Stewart also sees the benefit in NASCAR drivers such as Kyle Larson, Christopher Bell, Alex Bowman, Ricky Stenhouse Jr., Chase Briscoe and J.J. Yeley continuing to race between stock cars and open-wheel competition. The experience ultimately exposes fans to different forms of racing. Stewart also believes that Larson, who won his first Chili Bowl Nationals last month, has the right to express his passion for dirt track racing.
“Just because NASCAR doesn’t like that doesn’t mean they have the right to give him a hard time about it,” Stewart said. “They’ve got to do their part. That’s what that kid is into. They can't condemn him for something that he likes and saying that he likes it. That’s everything that’s wrong with racing if that’s where we’re going with that stuff.

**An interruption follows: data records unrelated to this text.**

(* ===== verification/JournalUploads.v ===== *)
(** Output uploads in the journal ([rust/worker/src/journal/uploads.rs] and
    [journal/uploads/multipart.rs]): each step of an upload is durable before
    the call it authorises, and a repeated step returns the saved request. *)

From S2P Require Import Prelude Strings Protocol Lease Control Execution Uploads Phase.
From S2P Require Import LogRegistration Completion Os RecordStore JournalRecord Journal.
Open Scope N_scope.

(** [iter_mut().find]: the first match with its position. *)
Fixpoint find_first {A : Type} (p : A -> bool) (l : list A) : option (nat * A) :=
  match l with
  | [] => None
  | x :: l' =>
      if p x then Some (0%nat, x)
      else match find_first p l' with
           | Some (i, y) => Some (S i, y)
           | None => None
           end
  end.

Lemma find_first_Some {A : Type} (p : A -> bool) (l : list A) (i : nat) (x : A) :
  find_first p l = Some (i, x) -> l !! i = Some x /\ p x = true.
Proof.
  revert i. induction l as [|y l IH]; intros i H; simpl in H; [done|].
  destruct (p y) eqn:Hy; [by injection H as <- <-|].
  destruct (find_first p l) as [[j z]|]; [|done]. injection H as <- <-. by apply IH.
Qed.

Definition set_grant (upload_id object_key : string) (u : OutputUpload) : OutputUpload :=
  {| ou_declaration := ou_declaration u; ou_upload_id := upload_id; ou_object_key := object_key;
     ou_finalization := ou_finalization u; ou_response := ou_response u; ou_parts := ou_parts u |}.

Definition set_finalization (f : FinalizeUploadRequest) (u : OutputUpload) : OutputUpload :=
  {| ou_declaration := ou_declaration u; ou_upload_id := ou_upload_id u;
     ou_object_key := ou_object_key u; ou_finalization := Some f; ou_response := ou_response u;
     ou_parts := ou_parts u |}.

Definition set_response (r : FinalizeUploadResponse) (u : OutputUpload) : OutputUpload :=
  {| ou_declaration := ou_declaration u; ou_upload_id := ou_upload_id u;
     ou_object_key := ou_object_key u; ou_finalization := ou_finalization u;
     ou_response := Some r; ou_parts := ou_parts u |}.

Definition set_parts (p : list CompletedPart) (u : OutputUpload) : OutputUpload :=
  {| ou_declaration := ou_declaration u; ou_upload_id := ou_upload_id u;
     ou_object_key := ou_object_key u; ou_finalization := ou_finalization u;
     ou_response := ou_response u; ou_parts := p |}.

(** [binary_search_by_key] on a list sorted by number: the position of the
    number, or the position where it belongs. *)
Fixpoint search_part (number : N) (l : list CompletedPart) : result nat (nat * CompletedPart) :=
  match l with
  | [] => Err 0%nat
  | p :: l' =>
      if cp_number p =? number then Ok (0%nat, p)
      else if number <? cp_number p then Err 0%nat
      else match search_part number l' with
           | Ok (i, q) => Ok (S i, q)
           | Err i => Err (S i)
           end
  end.

(** [Vec::insert]. *)
Definition insert_at {A : Type} (i : nat) (x : A) (l : list A) : list A := take i l ++ x :: drop i l.

Section Operations.
Context {S : Type} {ops : RecordStore S} {lib : Libraries}.

Abbreviation J := (st (Journal S) JournalError.t).

Definition same_plan (d : CreateUploadRequest) (size : N) (sha256 : string) (part_size count : N) : bool :=
  (cu_size_bytes d =? size) && bool_decide (cu_sha256 d = sha256)
  && (cu_part_size_bytes d =? part_size) && (cu_part_count d =? count).

Definition part_count_of (size part_size : N) : N :=
  if part_size =? 0 then 1 else 1 + saturating_sub size 1 / part_size.

Definition output_declaration (record : AttemptRecord) (request_id name : string) (size : N)
  (sha256 : string) (part_size count : N) : CreateUploadRequest :=
  {| cu_authority := as_authority (rc_assignment record); cu_request_id := request_id;
     cu_name := name; cu_kind := ArtifactKind.to_i32 ArtifactKind.Output; cu_size_bytes := size;
     cu_sha256 := sha256; cu_part_count := count; cu_part_size_bytes := part_size |}.

Definition new_output (request : CreateUploadRequest) : OutputUpload :=
  {| ou_declaration := request; ou_upload_id := EmptyString; ou_object_key := EmptyString;
     ou_finalization := None; ou_response := None; ou_parts := [] |}.

Definition prepare_output_plan (id name : string) (size : N) (sha256 : string) (part_size : N)
  : J CreateUploadRequest :=
  let! count := st_lift (ok_or (u32_try_from (part_count_of size part_size)) JournalError.Invalid) in
  let! record := required id in
  match List.find (fun u => bool_decide (cu_name (ou_declaration u) = name)) (rc_outputs record) with
  | Some saved =>
      unless (same_plan (ou_declaration saved) size sha256 part_size count) (ou_declaration saved)
  | None =>
      if negb (is_none (rc_completion record)) then st_err JournalError.Conflict
      else
        let! request_id := new_uuid in
        let request := output_declaration record request_id name size sha256 part_size count in
        let! _ := save id (with_outputs (rc_outputs record ++ [new_output request]) record) in
        st_ret request
  end.

Definition prepare_output (id name : string) (size : N) (sha256 : string) : J CreateUploadRequest :=
  prepare_output_plan id name size sha256 0.

(** The attempt an upload request belongs to. *)
Definition attempt_of_authority (a : option AttemptAuthority) : J string :=
  let! a := st_lift (ok_or a JournalError.Invalid) in
  st_ret (aa_attempt_id a).

Definition set_output (i : nat) (u : OutputUpload) (record : AttemptRecord) : AttemptRecord :=
  with_outputs (<[i := u]> (rc_outputs record)) record.

Definition record_output_grant (request : CreateUploadRequest) (grant : CreateUploadResponse) : J unit :=
  let! _ := st_lift (invalid (validate_grant request grant)) in
  let! id := attempt_of_authority (cu_authority request) in
  let! record := required id in
  let! '(i, saved) := st_lift (ok_or (find_first (fun u => bool_decide (ou_declaration u = request))
                                        (rc_outputs record)) JournalError.Conflict) in
  if negb (is_empty_str (ou_upload_id saved)) then
    unless (bool_decide (ou_upload_id saved = cr_upload_id grant)
            && bool_decide (ou_object_key saved = cr_object_key grant)) tt
  else if negb (is_none (rc_completion record)) then st_err JournalError.Conflict
  else save id (set_output i (set_grant (cr_upload_id grant) (cr_object_key grant) saved) record).

(** The finalization of a single-part upload pins the observed version. *)
Definition finalization_for (saved : CreateUploadRequest) (request_id upload_id : string)
  (object : ObjectVersion) (parts : list CompletedPart) : FinalizeUploadRequest :=
  {| fu_authority := cu_authority saved; fu_request_id := request_id; fu_upload_id := upload_id;
     fu_object := Some object; fu_parts := parts |}.

Definition prepare_output_finalization (id request_id : string) (object : ObjectVersion)
  : J FinalizeUploadRequest :=
  let! record := required id in
  let! '(i, saved) := st_lift (ok_or (find_first
      (fun u => bool_decide (cu_request_id (ou_declaration u) = request_id)) (rc_outputs record))
      JournalError.Invalid) in
  match ou_finalization saved with
  | Some request => unless (bool_decide (fu_object request = Some object)) request
  | None =>
      if negb (is_none (rc_completion record)) then st_err JournalError.Conflict
      else
        let! fresh := new_uuid in
        let request := finalization_for (ou_declaration saved) fresh (ou_upload_id saved) object [] in
        let! _ := save id (set_output i (set_finalization request saved) record) in
        st_ret request
  end.

Definition record_output_response (request : FinalizeUploadRequest)
  (response : FinalizeUploadResponse) : J unit :=
  let! id := attempt_of_authority (fu_authority request) in
  let! record := required id in
  let! '(i, saved) := st_lift (ok_or (find_first
      (fun u => bool_decide (ou_finalization u = Some request)) (rc_outputs record))
      JournalError.Conflict) in
  let! _ := st_lift (invalid (validate_artifact request response)) in
  match ou_response saved with
  | Some old => unless (bool_decide (old = response)) tt
  | None => save id (set_output i (set_response response saved) record)
  end.

(** * Multipart uploads *)

Definition part_request (saved : OutputUpload) (number : N) (sha256 : string) : GrantUploadPartRequest :=
  {| gp_authority := cu_authority (ou_declaration saved); gp_upload_id := ou_upload_id saved;
     gp_number := number; gp_sha256 := sha256 |}.

Definition prepare_output_part (id request_id : string) (number : N) (sha256 : string)
  : J GrantUploadPartRequest :=
  let! record := required id in
  let! '(i, saved) := st_lift (ok_or (find_first
      (fun u => bool_decide (cu_request_id (ou_declaration u) = request_id)) (rc_outputs record))
      JournalError.Invalid) in
  let request := part_request saved number sha256 in
  let! _ := st_lift (invalid (validate_part_request request)) in
  if (cu_part_count (ou_declaration saved) <? 2) || (cu_part_count (ou_declaration saved) <? number)
  then st_err JournalError.Invalid
  else match search_part number (ou_parts saved) with
  | Ok (_, part) => unless (bool_decide (cp_sha256 part = sha256)) request
  | Err index =>
      if negb (is_none (rc_completion record)) || negb (is_none (ou_finalization saved))
      then st_err JournalError.Conflict
      else
        let part := {| cp_number := number; cp_etag := EmptyString; cp_sha256 := sha256 |} in
        let! _ := save id (set_output i (set_parts (insert_at index part (ou_parts saved)) saved) record) in
        st_ret request
  end.

Definition record_output_part (request : GrantUploadPartRequest) (etag : string) : J unit :=
  let! _ := st_lift (invalid (validate_part_request request)) in
  if negb (valid_etag etag) then st_err JournalError.Invalid
  else
    let! id := attempt_of_authority (gp_authority request) in
    let! record := required id in
    let! '(i, saved) := st_lift (ok_or (find_first
        (fun u => bool_decide (ou_upload_id u = gp_upload_id request)
                  && bool_decide (cu_authority (ou_declaration u) = gp_authority request))
        (rc_outputs record)) JournalError.Conflict) in
    let! '(k, part) := st_lift (ok_or (find_first
        (fun p => (cp_number p =? gp_number request) && bool_decide (cp_sha256 p = gp_sha256 request))
        (ou_parts saved)) JournalError.Conflict) in
    if negb (is_empty_str (cp_etag part)) then unless (bool_decide (cp_etag part = etag)) tt
    else if negb (is_none (rc_completion record)) || negb (is_none (ou_finalization saved))
    then st_err JournalError.Conflict
    else
      let uploaded := {| cp_number := cp_number part; cp_etag := etag; cp_sha256 := cp_sha256 part |} in
      save id (set_output i (set_parts (<[k := uploaded]> (ou_parts saved)) saved) record).

Definition multipart_object (saved : OutputUpload) : ObjectVersion :=
  {| ov_key := ou_object_key saved; ov_version_id := EmptyString;
     ov_size_bytes := cu_size_bytes (ou_declaration saved);
     ov_sha256 := cu_sha256 (ou_declaration saved) |}.

Definition prepare_multipart_finalization (id request_id : string) : J FinalizeUploadRequest :=
  let! record := required id in
  let! '(i, saved) := st_lift (ok_or (find_first
      (fun u => bool_decide (cu_request_id (ou_declaration u) = request_id)) (rc_outputs record))
      JournalError.Invalid) in
  if cu_part_count (ou_declaration saved) <? 2 then st_err JournalError.Invalid
  else match ou_finalization saved with
  | Some finalize => st_ret finalize
  | None =>
      if negb (is_none (rc_completion record))
         || negb (len (ou_parts saved) =? cu_part_count (ou_declaration saved))
      then st_err JournalError.Conflict
      else
        let! fresh := new_uuid in
        let finalize := finalization_for (ou_declaration saved) fresh (ou_upload_id saved)
                          (multipart_object saved) (ou_parts saved) in
        let! _ := st_lift (invalid (validate_finalization finalize)) in
        let! _ := save id (set_output i (set_finalization finalize saved) record) in
        st_ret finalize
  end.
End Operations.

“I know the way he said it, made it sound like NASCAR might get mad, but I don’t know why you would get mad about it. That’s something that has been a goal of his for a long time. It’s kind of like the Dale Earnhardt 500 thing. He didn’t go as long as Dale did without winning the 500, but he was a quarter of a lap away from winning it last year—and that’s how much it meant to him.
“I think that’s why you want someone like Kyle Larson. You want somebody that’s that passionate about something that in most people’s eyes don’t get it like you and I do. (Chili Bowl) meant a ton to him even though he’s racing “something” bigger and higher than that, it’s not in his eyes. It’s equal. And sometimes that meant more than what he’s doing over (in NASCAR) but they don’t have the right to be upset about it by any means.”
Larson’s desire to race non-stop is also quite appealing to Stewart. With Larson’s contract expiring at the end of the 2020 season and Stewart perhaps having a vacancy next season, he would love to bring Yung Money to SHR.
“Of course,” Stewart said. “Everybody wants him on their team. When he said he was looking, I guarantee you every car owner’s ears perked up like it was a dog with a dog whistle. Everybody wants that kid in their race car.”
On Monday, Stewart will start the journey south to Florida where he will once again juggle his open-wheel responsibilities along with NASCAR duties at Daytona International Speedway. With the driver still suffering the aftermath of “Chili Bowl flu” the jury is still out as to whether he’ll wheel his sprint car with the All-Stars this weekend at Volusia Speedway Park.
Regardless of how Stewart feels, it will be tough to keep him on the sidelines.
“It’s still a balancing act,” Stewart said. “I don’t do all the work there, I just organize the people and let the people do the work and they give us all the credit for it. I don’t do anything. I’m just the cheerleader that goes in there, thanks everybody and appreciates the hard work they do for us. The guys in the shop are the ones that do all the hard work.
“I think I’m just a glutton for punishment. The little bit of free time that I have, I keep taking more of that away from myself. But I like what I’m doing. I actually love what I’m doing. I’m passionate about all of it and I can’t imagine doing anything different.”